Exercise goal
All that is needed is each line of the entries holding the word "Fixpoint", copied as it stands.

Records supplied

(** * svtools: read-depth reclassification of structural variants

    A shallow embedding of [svtools/reclass_combined.py] (the statistical
    reclassifier [sv_classify] and its three read-depth tests) and of
    [svtools/vcftobedpeconverter.py] (VCF to BEDPE conversion), followed by
    the properties of these functions.

    Conventions of the embedding.
    - Python exceptions are values: a function that can raise returns
      [result A], either [Ok a] or [Raise e].
    - Python floats are reached through the interface [Float]: the functions
      are written once against its operations and no law is assumed for
      them.  [Binary64] instantiates it with the IEEE 754 doubles, to run the
      code on concrete inputs.
    - The classes [Vcf], [Variant], [Genotype] and [Bedpe] are not part of
      these files: a [Variant] is the record of the attributes this code
      reads and writes, and a call of [get_var_string] is kept as the
      snapshot of the record it would serialise. *)

From Stdlib Require Import ZArith QArith Qabs Qround String Ascii List Bool Lia Permutation.
From Stdlib Require PrimFloat Uint63 Floats.
From stdpp Require Import base option list gmap strings pretty.

Local Open Scope string_scope.
Local Open Scope Z_scope.

(** ** Python values and exceptions *)

Module Py.

Inductive exn : Type :=
| KeyError (key : string)
| ValueError (msg : string)
| IndexError
| TypeError
| AttributeError
| AssertionError
| ZeroDivisionError.

Inductive result (A : Type) : Type :=
| Ok (a : A)
| Raise (e : exn).

Arguments Ok {A} a.
Arguments Raise {A} e.

Definition bind {A B : Type} (m : result A) (k : A -> result B) : result B :=
  match m with
  | Ok a => k a
  | Raise e => Raise e
  end.

#[export] Instance result_ret : MRet result := @Ok.
#[export] Instance result_bind : MBind result := fun A B k m => bind m k.

(** [d[k]] on a dictionary: [KeyError] when the key is absent. *)
Definition getitem {V : Type} (d : gmap string V) (k : string) : result V :=
  match d !! k with
  | Some v => Ok v
  | None => Raise (KeyError k)
  end.

(** [del d[k]]: [KeyError] when the key is absent. *)
Definition delitem {V : Type} (d : gmap string V) (k : string)
  : result (gmap string V) :=
  match d !! k with
  | Some _ => Ok (delete k d)
  | None => Raise (KeyError k)
  end.

(** [lst[i]] on a list: [IndexError] out of range. *)
Definition index {A : Type} (l : list A) (i : nat) : result A :=
  match l !! i with
  | Some x => Ok x
  | None => Raise IndexError
  end.

(** [x in lst] for a list of strings. *)
Definition contains (l : list string) (x : string) : bool :=
  bool_decide (x ∈ l).

(** [for x in xs: ...] whose body can raise: the results in order, or the
    first exception. *)
Fixpoint for_each {A B : Type} (f : A -> result B) (xs : list A)
  : result (list B) :=
  match xs with
  | [] => Ok []
  | x :: xs' => y ← f x; ys ← for_each f xs'; Ok (y :: ys)
  end.

(** [s.split(c)] for a one-character separator. *)
Fixpoint split_on (c : ascii) (s : string) : list string :=
  match s with
  | EmptyString => [EmptyString]
  | String a s' =>
      if Ascii.eqb a c then EmptyString :: split_on c s'
      else match split_on c s' with
           | [] => [String a EmptyString]
           | w :: ws => String a w :: ws
           end
  end.

(** [s.startswith(p)]. *)
Definition startswith (s p : string) : bool := String.prefix p s.

Definition is_space (a : ascii) : bool :=
  let n := nat_of_ascii a in
  ((9 <=? n) && (n <=? 13))%nat || (n =? 32)%nat.

(** [s.rstrip()]: trailing whitespace removed. *)
Fixpoint rstrip (s : string) : string :=
  match s with
  | EmptyString => EmptyString
  | String a s' =>
      match rstrip s' with
      | EmptyString => if is_space a then EmptyString else String a EmptyString
      | r => String a r
      end
  end.

Definition digit_of (a : ascii) : option Z :=
  let n := Z.of_nat (nat_of_ascii a) in
  if (48 <=? n) && (n <=? 57) then Some (n - 48) else None.

Fixpoint digits_value (acc : Z) (s : string) : option Z :=
  match s with
  | EmptyString => Some acc
  | String a s' =>
      match digit_of a with
      | Some d => digits_value (10 * acc + d) s'
      | None => None
      end
  end.

Definition unsigned_of_string (s : string) : option Z :=
  match s with
  | EmptyString => None
  | _ => digits_value 0 s
  end.

(** [s.lstrip()] and [s.strip()]. *)
Fixpoint lstrip (s : string) : string :=
  match s with
  | EmptyString => EmptyString
  | String a s' => if is_space a then lstrip s' else s
  end.

Definition strip (s : string) : string := lstrip (rstrip s).

(** A decimal numeral with an optional sign. *)
Definition numeral (s : string) : option Z :=
  match s with
  | String "-" s' => Z.opp <$> unsigned_of_string s'
  | String "+" s' => unsigned_of_string s'
  | _ => unsigned_of_string s
  end.

(** [int(s)]: a numeral with white space before and after it, but none
    between the sign and the digits; [None] stands for the [ValueError] of
    an invalid literal. *)
Definition int_of_string (s : string) : option Z := numeral (strip s).

Definition int (s : string) : result Z :=
  match int_of_string s with
  | Some z => Ok z
  | None => Raise (ValueError "invalid literal for int()")
  end.

(** [str(n)] and ['%s' % n] for an integer. *)
Definition str (n : Z) : string := pretty n.

(** Dynamically typed attribute values: an INFO entry is a string or the
    flag [True]; [Variant.pos] and entries stored by [set_info] are
    integers. *)
Inductive pyval : Type :=
| PInt (n : Z)
| PStr (s : string)
| PTrue.

(** [v == s] for a string literal [s]. *)
Definition eq_str (v : pyval) (s : string) : bool :=
  match v with
  | PStr t => String.eqb t s
  | _ => false
  end.

(** [str(v)] and ['%s' % v]. *)
Definition to_str (v : pyval) : string :=
  match v with
  | PInt n => str n
  | PStr s => s
  | PTrue => "True"
  end.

Response for this exercise
Fixpoint for_each {A B : Type} (f : A -> result B) (xs : list A)
Fixpoint split_on (c : ascii) (s : string) : list string :=
Fixpoint rstrip (s : string) : string :=
Fixpoint digits_value (acc : Z) (s : string) : option Z :=
Fixpoint lstrip (s : string) : string :=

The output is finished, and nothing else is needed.